## Work task
Show each line of the data below in which "Import" occurs.

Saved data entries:
§ §
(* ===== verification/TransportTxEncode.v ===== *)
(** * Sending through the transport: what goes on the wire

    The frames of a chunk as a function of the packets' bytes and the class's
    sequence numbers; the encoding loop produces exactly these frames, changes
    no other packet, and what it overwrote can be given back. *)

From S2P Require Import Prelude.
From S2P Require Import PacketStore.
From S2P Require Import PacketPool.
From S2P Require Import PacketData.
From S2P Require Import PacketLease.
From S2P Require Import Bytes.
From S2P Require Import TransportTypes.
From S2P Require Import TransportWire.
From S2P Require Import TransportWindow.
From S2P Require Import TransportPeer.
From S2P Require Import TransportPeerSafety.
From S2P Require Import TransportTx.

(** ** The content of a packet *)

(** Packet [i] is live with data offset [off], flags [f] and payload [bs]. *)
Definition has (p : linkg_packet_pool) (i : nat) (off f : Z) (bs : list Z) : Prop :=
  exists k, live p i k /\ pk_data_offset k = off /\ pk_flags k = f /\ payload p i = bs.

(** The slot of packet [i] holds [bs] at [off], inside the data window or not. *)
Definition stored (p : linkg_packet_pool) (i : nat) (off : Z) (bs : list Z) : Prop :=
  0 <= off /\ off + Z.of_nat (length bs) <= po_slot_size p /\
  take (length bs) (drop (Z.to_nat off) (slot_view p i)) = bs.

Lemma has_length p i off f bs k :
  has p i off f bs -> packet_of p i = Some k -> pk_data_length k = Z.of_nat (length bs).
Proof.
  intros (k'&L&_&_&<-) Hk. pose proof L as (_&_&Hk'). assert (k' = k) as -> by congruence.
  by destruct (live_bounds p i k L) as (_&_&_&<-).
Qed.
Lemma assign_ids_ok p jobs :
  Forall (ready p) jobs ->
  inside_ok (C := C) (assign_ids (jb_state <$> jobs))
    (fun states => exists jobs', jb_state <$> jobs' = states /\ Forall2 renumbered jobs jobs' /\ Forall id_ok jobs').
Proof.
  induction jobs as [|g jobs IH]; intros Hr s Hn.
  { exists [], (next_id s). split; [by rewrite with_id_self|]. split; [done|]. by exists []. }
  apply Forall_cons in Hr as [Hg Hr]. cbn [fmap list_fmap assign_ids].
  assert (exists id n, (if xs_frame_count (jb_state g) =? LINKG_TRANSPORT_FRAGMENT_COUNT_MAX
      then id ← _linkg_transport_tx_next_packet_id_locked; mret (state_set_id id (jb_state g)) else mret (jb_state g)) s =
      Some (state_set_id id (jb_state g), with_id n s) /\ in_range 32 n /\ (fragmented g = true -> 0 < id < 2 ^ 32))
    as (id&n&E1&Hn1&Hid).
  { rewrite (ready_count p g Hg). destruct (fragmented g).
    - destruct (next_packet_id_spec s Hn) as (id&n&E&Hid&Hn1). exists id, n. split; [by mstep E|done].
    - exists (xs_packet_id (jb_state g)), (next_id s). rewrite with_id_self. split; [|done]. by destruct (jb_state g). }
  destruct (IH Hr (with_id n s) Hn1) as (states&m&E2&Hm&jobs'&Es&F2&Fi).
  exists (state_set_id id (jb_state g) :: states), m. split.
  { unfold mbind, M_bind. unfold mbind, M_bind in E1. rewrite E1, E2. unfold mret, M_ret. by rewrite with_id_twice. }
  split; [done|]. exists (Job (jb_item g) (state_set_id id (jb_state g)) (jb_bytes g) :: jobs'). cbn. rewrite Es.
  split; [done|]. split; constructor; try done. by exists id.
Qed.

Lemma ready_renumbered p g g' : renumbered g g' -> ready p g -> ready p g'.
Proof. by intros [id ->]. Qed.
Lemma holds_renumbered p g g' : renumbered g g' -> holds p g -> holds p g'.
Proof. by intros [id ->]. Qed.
§ §
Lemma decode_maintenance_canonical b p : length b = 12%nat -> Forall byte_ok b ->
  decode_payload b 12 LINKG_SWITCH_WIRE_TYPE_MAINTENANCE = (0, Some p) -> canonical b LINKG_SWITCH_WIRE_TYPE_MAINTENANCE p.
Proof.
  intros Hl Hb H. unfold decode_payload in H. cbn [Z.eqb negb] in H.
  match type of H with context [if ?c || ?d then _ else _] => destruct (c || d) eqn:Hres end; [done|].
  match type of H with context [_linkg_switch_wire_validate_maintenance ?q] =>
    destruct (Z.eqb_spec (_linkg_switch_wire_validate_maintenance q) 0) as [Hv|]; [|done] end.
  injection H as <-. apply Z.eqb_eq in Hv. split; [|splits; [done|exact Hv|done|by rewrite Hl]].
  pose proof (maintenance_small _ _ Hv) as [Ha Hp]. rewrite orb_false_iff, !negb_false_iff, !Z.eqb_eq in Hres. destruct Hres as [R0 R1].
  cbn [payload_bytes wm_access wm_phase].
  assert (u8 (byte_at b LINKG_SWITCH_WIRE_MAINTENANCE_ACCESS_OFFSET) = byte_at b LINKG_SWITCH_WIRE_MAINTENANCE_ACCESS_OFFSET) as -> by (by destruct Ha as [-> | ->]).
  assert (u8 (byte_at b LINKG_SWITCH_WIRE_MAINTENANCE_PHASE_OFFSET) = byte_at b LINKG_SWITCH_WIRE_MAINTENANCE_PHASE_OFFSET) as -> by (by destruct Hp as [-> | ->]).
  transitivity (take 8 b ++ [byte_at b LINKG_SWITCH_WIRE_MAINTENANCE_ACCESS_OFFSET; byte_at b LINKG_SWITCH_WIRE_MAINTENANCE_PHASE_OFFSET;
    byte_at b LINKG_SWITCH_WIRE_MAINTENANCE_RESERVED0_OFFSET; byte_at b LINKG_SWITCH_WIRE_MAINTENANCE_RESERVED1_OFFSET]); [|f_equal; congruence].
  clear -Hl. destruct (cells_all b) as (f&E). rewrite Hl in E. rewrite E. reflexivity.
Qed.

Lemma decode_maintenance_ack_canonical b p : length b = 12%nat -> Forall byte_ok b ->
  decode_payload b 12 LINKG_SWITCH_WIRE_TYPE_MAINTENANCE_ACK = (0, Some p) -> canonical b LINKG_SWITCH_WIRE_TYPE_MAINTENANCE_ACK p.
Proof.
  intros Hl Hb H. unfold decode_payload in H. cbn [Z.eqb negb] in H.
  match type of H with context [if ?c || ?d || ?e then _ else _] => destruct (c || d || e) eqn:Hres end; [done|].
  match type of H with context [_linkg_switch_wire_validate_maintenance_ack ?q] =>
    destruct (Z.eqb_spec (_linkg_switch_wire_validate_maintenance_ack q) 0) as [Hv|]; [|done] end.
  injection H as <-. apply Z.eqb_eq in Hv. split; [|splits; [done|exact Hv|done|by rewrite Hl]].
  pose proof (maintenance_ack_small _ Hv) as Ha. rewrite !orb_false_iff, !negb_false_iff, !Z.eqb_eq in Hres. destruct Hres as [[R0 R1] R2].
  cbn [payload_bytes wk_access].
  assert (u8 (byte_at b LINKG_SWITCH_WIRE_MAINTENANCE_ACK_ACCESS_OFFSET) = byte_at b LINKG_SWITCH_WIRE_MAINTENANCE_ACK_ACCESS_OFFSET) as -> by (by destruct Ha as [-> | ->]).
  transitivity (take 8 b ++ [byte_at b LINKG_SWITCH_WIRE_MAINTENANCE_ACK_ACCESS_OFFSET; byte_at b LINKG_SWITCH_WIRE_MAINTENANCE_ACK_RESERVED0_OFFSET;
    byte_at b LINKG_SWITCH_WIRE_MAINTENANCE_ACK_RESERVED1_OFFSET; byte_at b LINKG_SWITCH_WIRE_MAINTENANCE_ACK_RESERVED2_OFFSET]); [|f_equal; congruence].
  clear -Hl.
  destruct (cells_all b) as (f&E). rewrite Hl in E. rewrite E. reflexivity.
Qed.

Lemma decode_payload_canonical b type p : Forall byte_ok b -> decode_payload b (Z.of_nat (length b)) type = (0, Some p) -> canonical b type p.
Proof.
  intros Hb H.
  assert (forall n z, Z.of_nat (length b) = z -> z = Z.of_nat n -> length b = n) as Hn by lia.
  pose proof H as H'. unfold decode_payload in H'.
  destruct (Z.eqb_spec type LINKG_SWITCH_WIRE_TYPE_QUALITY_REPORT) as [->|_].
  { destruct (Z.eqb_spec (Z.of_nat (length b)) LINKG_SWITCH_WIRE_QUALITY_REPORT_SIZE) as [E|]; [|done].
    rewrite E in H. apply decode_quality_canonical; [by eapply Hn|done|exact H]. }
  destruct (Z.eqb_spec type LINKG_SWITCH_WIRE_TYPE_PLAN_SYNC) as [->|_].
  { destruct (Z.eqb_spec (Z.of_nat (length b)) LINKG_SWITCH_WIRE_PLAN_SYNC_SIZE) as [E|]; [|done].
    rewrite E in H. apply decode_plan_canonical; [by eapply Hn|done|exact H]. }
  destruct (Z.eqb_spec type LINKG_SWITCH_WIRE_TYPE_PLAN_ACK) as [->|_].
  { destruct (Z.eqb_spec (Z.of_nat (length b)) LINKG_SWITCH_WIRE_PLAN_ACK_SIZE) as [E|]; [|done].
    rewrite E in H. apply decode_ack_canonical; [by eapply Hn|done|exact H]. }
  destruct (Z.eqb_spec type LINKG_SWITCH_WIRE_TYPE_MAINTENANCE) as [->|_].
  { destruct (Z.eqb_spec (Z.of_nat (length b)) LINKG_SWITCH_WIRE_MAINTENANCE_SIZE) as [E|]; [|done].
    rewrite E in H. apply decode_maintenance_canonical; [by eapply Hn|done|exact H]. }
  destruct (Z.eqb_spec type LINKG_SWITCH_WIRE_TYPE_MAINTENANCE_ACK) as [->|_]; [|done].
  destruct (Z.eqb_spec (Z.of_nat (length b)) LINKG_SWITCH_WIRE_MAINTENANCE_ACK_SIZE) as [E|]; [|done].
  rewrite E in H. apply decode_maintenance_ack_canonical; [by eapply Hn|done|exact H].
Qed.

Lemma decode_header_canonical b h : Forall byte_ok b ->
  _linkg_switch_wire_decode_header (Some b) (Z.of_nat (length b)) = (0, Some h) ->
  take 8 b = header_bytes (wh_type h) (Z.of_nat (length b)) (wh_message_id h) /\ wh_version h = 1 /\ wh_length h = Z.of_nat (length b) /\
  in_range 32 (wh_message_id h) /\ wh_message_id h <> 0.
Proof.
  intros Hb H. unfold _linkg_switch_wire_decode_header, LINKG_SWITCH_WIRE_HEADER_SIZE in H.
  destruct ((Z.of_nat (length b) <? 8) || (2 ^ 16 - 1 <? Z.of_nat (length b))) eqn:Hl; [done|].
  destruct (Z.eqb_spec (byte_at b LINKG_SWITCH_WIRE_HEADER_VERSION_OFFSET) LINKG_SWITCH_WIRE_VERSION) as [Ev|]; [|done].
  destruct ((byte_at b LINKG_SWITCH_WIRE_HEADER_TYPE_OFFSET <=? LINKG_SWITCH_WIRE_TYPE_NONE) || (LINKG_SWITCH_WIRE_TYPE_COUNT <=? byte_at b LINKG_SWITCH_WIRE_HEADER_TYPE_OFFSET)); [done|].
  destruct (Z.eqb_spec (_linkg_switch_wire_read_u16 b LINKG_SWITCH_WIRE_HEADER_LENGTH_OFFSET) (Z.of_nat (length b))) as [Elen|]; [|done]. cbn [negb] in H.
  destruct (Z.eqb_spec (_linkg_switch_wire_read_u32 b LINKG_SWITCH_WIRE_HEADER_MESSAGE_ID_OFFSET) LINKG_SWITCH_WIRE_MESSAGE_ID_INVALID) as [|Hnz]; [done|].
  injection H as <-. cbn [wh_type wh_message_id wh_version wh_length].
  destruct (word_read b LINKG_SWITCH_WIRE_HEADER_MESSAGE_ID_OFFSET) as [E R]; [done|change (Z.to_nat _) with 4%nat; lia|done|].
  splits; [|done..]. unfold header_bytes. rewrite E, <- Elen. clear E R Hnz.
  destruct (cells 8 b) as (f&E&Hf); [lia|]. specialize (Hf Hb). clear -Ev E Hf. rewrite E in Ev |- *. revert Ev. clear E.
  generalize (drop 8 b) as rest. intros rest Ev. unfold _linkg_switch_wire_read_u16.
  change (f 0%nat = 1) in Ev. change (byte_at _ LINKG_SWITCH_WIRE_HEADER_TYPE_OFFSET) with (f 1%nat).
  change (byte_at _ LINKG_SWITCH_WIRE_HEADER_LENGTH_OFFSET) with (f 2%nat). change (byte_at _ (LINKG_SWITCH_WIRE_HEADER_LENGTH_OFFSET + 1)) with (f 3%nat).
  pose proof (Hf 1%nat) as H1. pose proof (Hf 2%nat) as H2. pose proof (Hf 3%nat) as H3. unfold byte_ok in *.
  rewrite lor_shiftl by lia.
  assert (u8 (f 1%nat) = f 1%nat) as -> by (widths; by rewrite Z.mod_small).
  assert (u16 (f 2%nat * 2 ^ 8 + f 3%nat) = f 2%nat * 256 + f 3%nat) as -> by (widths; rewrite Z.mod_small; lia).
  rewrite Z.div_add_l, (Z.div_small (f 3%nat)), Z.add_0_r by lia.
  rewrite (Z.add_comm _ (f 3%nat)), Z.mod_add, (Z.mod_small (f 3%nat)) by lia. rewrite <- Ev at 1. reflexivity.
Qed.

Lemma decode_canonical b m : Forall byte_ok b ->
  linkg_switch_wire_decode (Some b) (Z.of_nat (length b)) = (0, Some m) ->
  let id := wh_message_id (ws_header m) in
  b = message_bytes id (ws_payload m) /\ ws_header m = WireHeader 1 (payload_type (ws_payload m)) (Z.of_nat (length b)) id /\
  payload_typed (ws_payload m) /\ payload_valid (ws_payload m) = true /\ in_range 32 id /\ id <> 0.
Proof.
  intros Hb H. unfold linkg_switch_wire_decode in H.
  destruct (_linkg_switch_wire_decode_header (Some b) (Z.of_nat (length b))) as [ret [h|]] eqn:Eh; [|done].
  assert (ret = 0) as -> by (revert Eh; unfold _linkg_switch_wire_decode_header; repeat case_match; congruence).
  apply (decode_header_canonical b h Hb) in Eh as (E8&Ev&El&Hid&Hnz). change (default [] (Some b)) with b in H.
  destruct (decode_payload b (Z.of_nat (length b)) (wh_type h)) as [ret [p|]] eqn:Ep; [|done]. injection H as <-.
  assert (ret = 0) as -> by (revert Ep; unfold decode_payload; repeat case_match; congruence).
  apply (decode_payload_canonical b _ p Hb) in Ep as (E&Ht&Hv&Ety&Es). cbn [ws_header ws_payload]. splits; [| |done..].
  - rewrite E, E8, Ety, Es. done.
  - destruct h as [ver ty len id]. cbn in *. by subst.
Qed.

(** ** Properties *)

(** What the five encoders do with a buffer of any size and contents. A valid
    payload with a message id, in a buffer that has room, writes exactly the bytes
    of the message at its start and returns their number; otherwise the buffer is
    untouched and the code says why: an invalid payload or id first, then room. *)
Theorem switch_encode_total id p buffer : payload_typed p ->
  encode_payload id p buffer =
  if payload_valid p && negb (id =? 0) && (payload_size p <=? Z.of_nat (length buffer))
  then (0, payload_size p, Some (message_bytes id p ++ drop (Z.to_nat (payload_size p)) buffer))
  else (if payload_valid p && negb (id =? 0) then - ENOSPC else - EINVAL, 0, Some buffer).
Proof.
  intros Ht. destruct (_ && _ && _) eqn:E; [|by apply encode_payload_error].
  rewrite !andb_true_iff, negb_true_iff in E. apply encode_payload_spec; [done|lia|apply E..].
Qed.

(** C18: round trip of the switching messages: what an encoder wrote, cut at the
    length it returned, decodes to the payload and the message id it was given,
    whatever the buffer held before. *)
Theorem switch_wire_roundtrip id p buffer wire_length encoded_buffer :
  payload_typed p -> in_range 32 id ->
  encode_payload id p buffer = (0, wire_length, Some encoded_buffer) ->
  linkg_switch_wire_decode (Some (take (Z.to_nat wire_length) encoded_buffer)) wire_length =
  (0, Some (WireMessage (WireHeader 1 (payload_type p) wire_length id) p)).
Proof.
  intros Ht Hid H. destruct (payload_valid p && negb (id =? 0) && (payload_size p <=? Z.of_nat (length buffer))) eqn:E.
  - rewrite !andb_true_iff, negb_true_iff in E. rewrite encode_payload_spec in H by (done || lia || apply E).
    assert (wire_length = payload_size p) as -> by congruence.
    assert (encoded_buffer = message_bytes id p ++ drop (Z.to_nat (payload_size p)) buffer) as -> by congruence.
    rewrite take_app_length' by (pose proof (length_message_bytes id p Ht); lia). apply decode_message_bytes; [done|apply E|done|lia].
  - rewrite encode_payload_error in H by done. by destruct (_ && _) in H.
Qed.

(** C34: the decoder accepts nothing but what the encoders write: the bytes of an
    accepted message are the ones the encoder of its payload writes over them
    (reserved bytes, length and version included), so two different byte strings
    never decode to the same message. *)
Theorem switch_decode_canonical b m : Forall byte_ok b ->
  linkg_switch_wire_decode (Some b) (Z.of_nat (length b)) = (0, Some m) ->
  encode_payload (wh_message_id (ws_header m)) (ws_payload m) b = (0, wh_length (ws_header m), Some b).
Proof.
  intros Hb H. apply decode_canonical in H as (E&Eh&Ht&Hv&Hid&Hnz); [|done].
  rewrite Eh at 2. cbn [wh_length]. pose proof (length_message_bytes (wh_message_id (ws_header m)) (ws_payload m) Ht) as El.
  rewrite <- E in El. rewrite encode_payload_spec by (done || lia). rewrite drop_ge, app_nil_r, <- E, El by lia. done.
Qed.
§ §
## Output below
From S2P Require Import Prelude.
From S2P Require Import PacketStore.
From S2P Require Import PacketPool.
From S2P Require Import PacketData.
From S2P Require Import PacketLease.
From S2P Require Import Bytes.
From S2P Require Import TransportTypes.
From S2P Require Import TransportWire.
From S2P Require Import TransportWindow.
From S2P Require Import TransportPeer.
From S2P Require Import TransportPeerSafety.
From S2P Require Import TransportTx.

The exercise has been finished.